Le marché était florissant. L’Orient Venturer livrait régulièrement sa marchandise humaine sur le continent européen et en Angleterre. Les hommes qui dirigeaient cette entreprise étaient basés à Rotterdam et à Londres. Leur champ d’action était mondial, avec des clients tant aux Etats-Unis qu’au Moyen-Orient. L’organisation, bien dirigée, prospérait à l’abri des failles de la législation et de l’impossibilité pour la justice d’agir sans disposer de dossiers archi-complets. Le moindre défaut de procédure, la moindre erreur dans un document et le tribunal risquait de rejeter l’accusation en bloc. Apporter une preuve formelle de ces activités était presque une chimère, et malgré tous les efforts consentis, aucune condamnation n’avait encore pu être obtenue. Les équipes spéciales transnationales étaient pieds et poings liés. Elles consacraient des mois à leurs enquêtes, pour qu’au bout du compte leur hiérarchie, à la demande des tribunaux, exige de nouvelles preuves plus convaincantes.

C’est pourquoi elles avaient décidé, afin d’engranger ces preuves, d’infiltrer l’organisation.

Dean Turner et Ron Bentley, deux agents américains aguerris, ne s’étaient pas fait prier pour accepter cette mission. Ils avaient pris leurs distances avec le reste de l’équipe et avaient consacré plusieurs mois à étudier la tête de pont néerlandaise de l’organisation, cherchant à déterminer si un de ses membres ne pouvait pas être retourné. Ils avaient fini par se concentrer sur un individu qui exprimait son mécontentement sur sa position au sein de l’entreprise criminelle.

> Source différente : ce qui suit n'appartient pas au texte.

(** No file, and one file without record. *)
Lemma closest_weather_frame_witness :
  Prediction.closest_weather (Prediction.weather_frame [] 6000) 6000
  = Ok (Weather.mk 6000 (Some 15%Q) (Some 0%Q) (Some 10%Q) false)
  /\ Prediction.closest_weather (Prediction.weather_frame [[]] 6000) 6000 = Raise KeyError.
Proof.
  split.
  - apply (proj1 (closest_weather_frame [] 6000)). reflexivity.
  - apply (proj1 (proj2 (closest_weather_frame [[]] 6000))). split; [discriminate | reflexivity].
Defined.

(** ** Label encoding *)

Lemma transform_seen classes_ x :
  x ∈ classes_ ->
  exists i, Training.transform classes_ x = Ok (Z.of_nat i) /\ classes_ !! i = Some x.
Proof.
  intros Hx. unfold Training.transform.
  destruct (list_find_elem_of (fun c => c = x) classes_ x Hx eq_refl) as [[i c] Hfind].
  rewrite Hfind. apply list_find_Some in Hfind as (Hi & -> & _). by exists i.
Qed.

Lemma transform_unseen classes_ x :
  x ∉ classes_ -> Training.transform classes_ x = Raise ValueError.
Proof.
  intros Hx. unfold Training.transform.
  destruct (list_find _ classes_) as [[i c]|] eqn:Hfind; [|done].
  apply list_find_Some in Hfind as (Hi & -> & _).
  destruct Hx. by eapply list_elem_of_lookup_2.
Qed.

Lemma elem_of_fit y x : x ∈ Training.fit y <-> x ∈ y.
Proof. unfold Training.fit. by rewrite merge_sort_Permutation, elem_of_remove_dups. Qed.

Lemma NoDup_fit y : NoDup (Training.fit y).
Proof. unfold Training.fit. rewrite merge_sort_Permutation. apply NoDup_remove_dups. Qed.

(** X20: the label encoding of a column never fails at training; it gives
    every value of the column a code between 0 and the number of classes
    minus one, which is the position of the value in the saved classes, and
    the prediction script gives the same value the same code; two values
    with the same non-negative code are equal; a value that the column does
    not hold gets -1 at prediction, where training's own [transform] would
    raise ValueError. *)
Theorem label_encoding_consistent (y : list pystr) :
  exists codes,
    Training.fit_transform y = Ok (Training.fit y, codes)
    /\ length codes = length y
    /\ (forall i v, y !! i = Some v ->
          exists c, codes !! i = Some c
            /\ Prediction.encode (Training.fit y) v = Ok c
            /\ 0 <= c < Z.of_nat (length (Training.fit y))
            /\ Training.fit y !! Z.to_nat c = Some v)
    /\ (forall v v' c, Prediction.encode (Training.fit y) v = Ok c ->
          Prediction.encode (Training.fit y) v' = Ok c -> 0 <= c -> v = v')
    /\ (forall x, x ∉ y ->
          Prediction.encode (Training.fit y) x = Ok (-1)
          /\ Training.transform (Training.fit y) x = Raise ValueError).
Proof.
  assert (forall v, v ∈ y -> exists i : nat,
            Training.transform (Training.fit y) v = Ok (Z.of_nat i)
            /\ Training.fit y !! i = Some v) as Hseen.
  { intros v Hv. apply transform_seen. by apply elem_of_fit. }
  destruct (for_each_total (Training.transform (Training.fit y)) y) as [codes Hcodes].
  { intros v Hv. destruct (Hseen v Hv) as (i & -> & _). by eexists. }
  exists codes. unfold Training.fit_transform. rewrite Hcodes. simpl.
  apply for_each_inv in Hcodes. split_and!; [done | | | |].
  - symmetry. by eapply Forall2_length.
  - intros i v Hi.
    destruct (Forall2_lookup_l _ _ _ _ _ Hcodes Hi) as (c & Hc & Hrun).
    exists c. split; [done|].
    destruct (Hseen v) as (k & Hk & Hcls); [by eapply list_elem_of_lookup_2|].
    assert (c = Z.of_nat k) as -> by congruence.
    unfold Prediction.encode. rewrite bool_decide_eq_true_2
      by (apply elem_of_fit; by eapply list_elem_of_lookup_2).
    split_and!; [done | lia | | by rewrite Nat2Z.id].
    apply lookup_lt_Some in Hcls. lia.
  - unfold Prediction.encode. intros v v' c Hv Hv' Hc.
    destruct (decide (v ∈ Training.fit y)) as [Hin|Hout];
      [rewrite bool_decide_eq_true_2 in Hv by done
      |rewrite bool_decide_eq_false_2 in Hv by done; injection Hv as <-; lia].
    destruct (decide (v' ∈ Training.fit y)) as [Hin'|Hout'];
      [rewrite bool_decide_eq_true_2 in Hv' by done
      |rewrite bool_decide_eq_false_2 in Hv' by done; injection Hv' as <-; lia].
    destruct (transform_seen _ _ Hin) as (i & Hi & Hcls).
    destruct (transform_seen _ _ Hin') as (i' & Hi' & Hcls').
    rewrite Hi in Hv. rewrite Hi' in Hv'.
    assert (i = i') as Heq by (injection Hv; injection Hv'; lia).
    rewrite Heq in Hcls. congruence.
  - intros x Hx. rewrite <- elem_of_fit in Hx. split.
    + unfold Prediction.encode. by rewrite bool_decide_eq_false_2.
    + by apply transform_unseen.
Qed.


Lemma label_encoding_consistent_witness :
  exists codes,
    Training.fit_transform highway_column = Ok (Training.fit highway_column, codes)
    /\ codes = [1; 0; 1]
    /\ Prediction.encode (Training.fit highway_column) (lit "residential") = Ok 1
    /\ Prediction.encode (Training.fit highway_column) (lit "track") = Ok (-1).
Proof.
  destruct (label_encoding_consistent highway_column) as (codes & Hrun & _ & _ & _ & Hnew).
  exists codes. split; [exact Hrun|].
  assert (codes = [1; 0; 1]) as Hcodes.
  { assert (Training.fit_transform highway_column
            = Ok (Training.fit highway_column, [1; 0; 1])) as Hrun'
      by (vm_compute; reflexivity).
    rewrite Hrun in Hrun'. by injection Hrun'. }
  split; [exact Hcodes|]. split; [vm_compute; reflexivity|].
  apply (Hnew (lit "track")). vm_compute. intros Hin. apply list_elem_of_In in Hin.
  simpl in Hin. destruct Hin as [[=]|[[=]|[[=]|[]]]].
Defined.

(** ** The predicted count *)

Lemma astype_int_integer (n : Z) :
  Prediction.int64_min <= n <= Prediction.int64_max ->
  Prediction.astype_int (Some (inject_Z n)) = Ok n.
Proof.
  intros Hn. unfold Prediction.astype_int.
  assert ((if Qlt_le_dec (inject_Z n) 0 then Qceiling (inject_Z n) else Qfloor (inject_Z n))
          = n) as ->.
  { destruct (Qlt_le_dec _ _); [apply Qceiling_Z | apply Qfloor_Z]. }
  destruct (Z.leb_spec Prediction.int64_min n); [|lia].
  destruct (Z.leb_spec n Prediction.int64_max); [done | lia].
Qed.

Lemma clip_lower_0_nonneg y : (0 <= Prediction.clip_lower_0 y)%Q.
Proof. unfold Prediction.clip_lower_0. destruct (Qlt_le_dec y 0); lra. Qed.

Lemma clip_lower_0_mono y y' :
  (y <= y')%Q -> (Prediction.clip_lower_0 y <= Prediction.clip_lower_0 y')%Q.
Proof.
  unfold Prediction.clip_lower_0. destruct (Qlt_le_dec y 0), (Qlt_le_dec y' 0); lra.
Qed.

Lemma bike_count_predicted_Ok (prediction : Q) :
  (prediction <= inject_Z Prediction.int64_max)%Q ->
  Prediction.bike_count_predicted (Some prediction)
  = Ok (rint (Prediction.clip_lower_0 prediction)).
Proof.
  intros Hmax. unfold Prediction.bike_count_predicted. cbn [fmap option_fmap option_map].
  apply astype_int_integer. split.
  - pose proof (rint_nonneg _ (clip_lower_0_nonneg prediction)).
    unfold Prediction.int64_min. lia.
  - apply rint_le_integer. unfold Prediction.clip_lower_0.
    destruct (Qlt_le_dec prediction 0); [|done].
    rewrite <- (Zle_Qle 0). unfold Prediction.int64_max. lia.
Qed.

(** X21: a model output that is NaN makes the conversion raise; for a
    model output of at most 2^63 - 1, the predicted count written to the
    output is a non-negative integer within one half of the output clipped
    at zero, it is 0 for every output of at most 0.5, and a larger output
    never gives a smaller count; an output of 2^63 - 1/2 or more is beyond
    int64 and gives the least int64. *)
Theorem bike_count_predicted_bounds (prediction : Q) :
  Prediction.bike_count_predicted None = Raise ValueError
  /\ ((prediction <= inject_Z Prediction.int64_max)%Q ->
      exists n,
        Prediction.bike_count_predicted (Some prediction) = Ok n
        /\ 0 <= n
        /\ (Qabs (inject_Z n - Prediction.clip_lower_0 prediction) <= 1 # 2)%Q
        /\ ((prediction <= 1 # 2)%Q -> n = 0)
        /\ forall prediction' n',
             (prediction <= prediction')%Q ->
             (prediction' <= inject_Z Prediction.int64_max)%Q ->
             Prediction.bike_count_predicted (Some prediction') = Ok n' -> n <= n')
  /\ ((inject_Z Prediction.int64_max + (1 # 2) <= prediction)%Q ->
      Prediction.bike_count_predicted (Some prediction) = Ok Prediction.int64_min).
Proof.
  split; [done|]. split.
  - intros Hmax. exists (rint (Prediction.clip_lower_0 prediction)).
    split; [by apply bike_count_predicted_Ok|].
    pose proof (clip_lower_0_nonneg prediction) as Hclip. split_and!.
    + by apply rint_nonneg.
    + apply Qabs_Qle_condition.
      destruct (rint_close (Prediction.clip_lower_0 prediction)). split; lra.
    + intros Hp. pose proof (rint_nonneg _ Hclip) as Hge.
      assert (rint (Prediction.clip_lower_0 prediction) <= rint (1 # 2)) as Hle.
      { apply rint_mono. unfold Prediction.clip_lower_0.
        destruct (Qlt_le_dec prediction 0); lra. }
      change (rint (1 # 2)) with 0 in Hle. lia.
    + intros prediction' n' Hpp Hmax'. rewrite bike_count_predicted_Ok by done.
      intros [= <-]. by apply rint_mono, clip_lower_0_mono.
  - intros Hbig. unfold Prediction.bike_count_predicted, Prediction.astype_int.
    cbn [fmap option_fmap option_map].
    assert (Prediction.int64_max + 1 <= rint (Prediction.clip_lower_0 prediction)) as Hr.
    { change (Prediction.int64_max + 1)
        with (rint (inject_Z Prediction.int64_max + (1 # 2))).
      apply rint_mono. unfold Prediction.clip_lower_0.
      destruct (Qlt_le_dec prediction 0) as [Hneg|]; [|done].
      assert (0 <= inject_Z Prediction.int64_max)%Q by done. lra. }
    set (n := rint (Prediction.clip_lower_0 prediction)) in *.
    assert ((if Qlt_le_dec (inject_Z n) 0 then Qceiling (inject_Z n) else Qfloor (inject_Z n))
            = n) as ->.
    { destruct (Qlt_le_dec _ _); [apply Qceiling_Z | apply Qfloor_Z]. }
    destruct (Z.leb_spec n Prediction.int64_max); [lia|].
    by rewrite andb_false_r.
Qed.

Le premier contact s’était plutôt bien passé. Leur homme semblait en désaccord avec ses employeurs et prêt à en discuter avec les agents américains. Ceux-ci passèrent du temps avec lui, le confortant dans ses récriminations, et finirent par acquérir sa confiance, suite à quoi il accepta de leur fournir des preuves des agissements du groupe de trafiquants.

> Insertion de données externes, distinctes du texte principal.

(** The statements of [stop_resume] before its call of
    [FinishHalCleanup]. *)
Definition stop_resume_clear : M unit :=
  write (set_awaiting_hal_cleanup_command false) ;;
  LOG VERBOSE "HAL cleanup command complete".

(** [stop()] when nothing else runs while it is inside [wifi_cleanup]. *)
Definition stop : M unit :=
  p <- stop_enter ;;
  match p with
  | Finished => ret tt
  | InHalCall => stop_resume
  end.

(** The lambda that [DoHalEventLoop] posts. *)
Definition run_task (t : task) : M unit :=
  match t with
  | EventLoopTerminated =>
      write (set_awaiting_hal_event_loop_termination false) ;;
      FinishHalCleanup
  end.

(** The statement of the lambda before its call of
    [FinishHalCleanup]. *)
Definition run_task_clear (t : task) : M unit :=
  match t with
  | EventLoopTerminated =>
      write (set_awaiting_hal_event_loop_termination false)
  end.

(** The looper handles its oldest message, if it has one. *)
Definition looper_runs : M unit :=
  q <- read looper_ ;;
  match q with
  | [] => ret tt
  | t :: rest => write (set_looper rest) ;; run_task t
  end.

(** The statements of the two completions when they run on two threads
    and overlap: [stop] clears its flag; the looper takes the message,
    and the lambda clears its flag and calls [FinishHalCleanup]; then
    [stop] calls [FinishHalCleanup]. *)
Definition completions_overlapping : M unit :=
  stop_resume_clear ;;
  q <- read looper_ ;;
  match q with
  | [] => FinishHalCleanup
  | t :: rest =>
      write (set_looper rest) ;;
      run_task_clear t ;;
      FinishHalCleanup ;;
      FinishHalCleanup
  end.

(** [DoHalEventLoop()] blocks inside [wifi_event_loop]:
    [DoHalEventLoop_enter] runs up to that call, [DoHalEventLoop_resume]
    is the rest of the function, run when the call returns. *)
Definition DoHalEventLoop_enter : M unit :=
  LOG VERBOSE "Starting HAL event loop" ;;
  h <- read hal_handle_ ;;
  emit (Hal (wifi_event_loop h)).

Definition DoHalEventLoop_resume : M unit :=
  st <- read state_ ;;
  (if negb (State_eqb st STOPPING)
   then LOG FATAL "HAL event loop terminated, but HAL was not stopping"
   else ret tt) ;;
  LOG VERBOSE "HAL Event loop terminated" ;;
  detach_thread ;;
  PostTask EventLoopTerminated.
(** A document closed at a given time. *)
Definition closedAt (t : Date) (d : GuestStayDetails.CheckedIn)
  : GuestStayDetails.CheckedIn :=
  {| GuestStayDetails._id := GuestStayDetails._id d;
     GuestStayDetails.guestId := GuestStayDetails.guestId d;
     GuestStayDetails.roomId := GuestStayDetails.roomId d;
     GuestStayDetails.status := GuestStayDetails.Status_CheckedOut;
     GuestStayDetails.balance := GuestStayDetails.balance d;
     GuestStayDetails.transactionsCount := GuestStayDetails.transactionsCount d;
     GuestStayDetails.transactions := GuestStayDetails.transactions d;
     GuestStayDetails.checkedInAt := GuestStayDetails.checkedInAt d;
     GuestStayDetails.checkedOutAt := Some t;
     GuestStayDetails._version := GuestStayDetails._version d |}.

(** Two states of the read model that differ at most in [_version], the
    field the store stamps on every document it saves. *)
Definition sameUpToVersion (stored projected : GuestStayDetails.GuestStayDetails)
  : Prop :=
  match stored, projected with
  | GuestStayDetails.NotExisting, GuestStayDetails.NotExisting => True
  | GuestStayDetails.Document d, GuestStayDetails.Document d' =>
      Api.withoutVersion d = Api.withoutVersion d'
  | _, _ => False
  end.

(** A path parameter that is missing or empty. *)
Definition blank (parameter : option string) : Prop :=
  parameter = None \/ parameter = Some "".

Mais, lors du rendez-vous suivant, Turner et Bentley furent l’objet d’une embuscade et, désarmés, furent emmenés dans un endroit isolé.

On leur dit alors qu’on allait faire d’eux des exemples, afin de faire comprendre à l’équipe spéciale que ses efforts pour briser l’organisation étaient vains. Les trafiquants voulaient que l’équipe sache qu’elle avait affaire à forte partie et qu’ils disposaient de protections haut placées. Ils étaient intouchables.

Pendant trois jours, les agents Turner et Bentley furent sauvagement torturés. Des photos de leurs corps nus, violentés et brisés, furent envoyées au groupe d’intervention international avec un message précisant où les trouver.

La brutalité de l’avertissement, qui montrait le mépris des trafiquants pour le groupe d’intervention, fit son effet. Une fois les corps récupérés, l’équipe reçut l’ordre de se mettre en retrait et de réévaluer sa méthode opérationnelle. Il fallait se regrouper, sans s’avouer vaincu mais en reconnaissant que l’ennemi avait provisoirement l’avantage.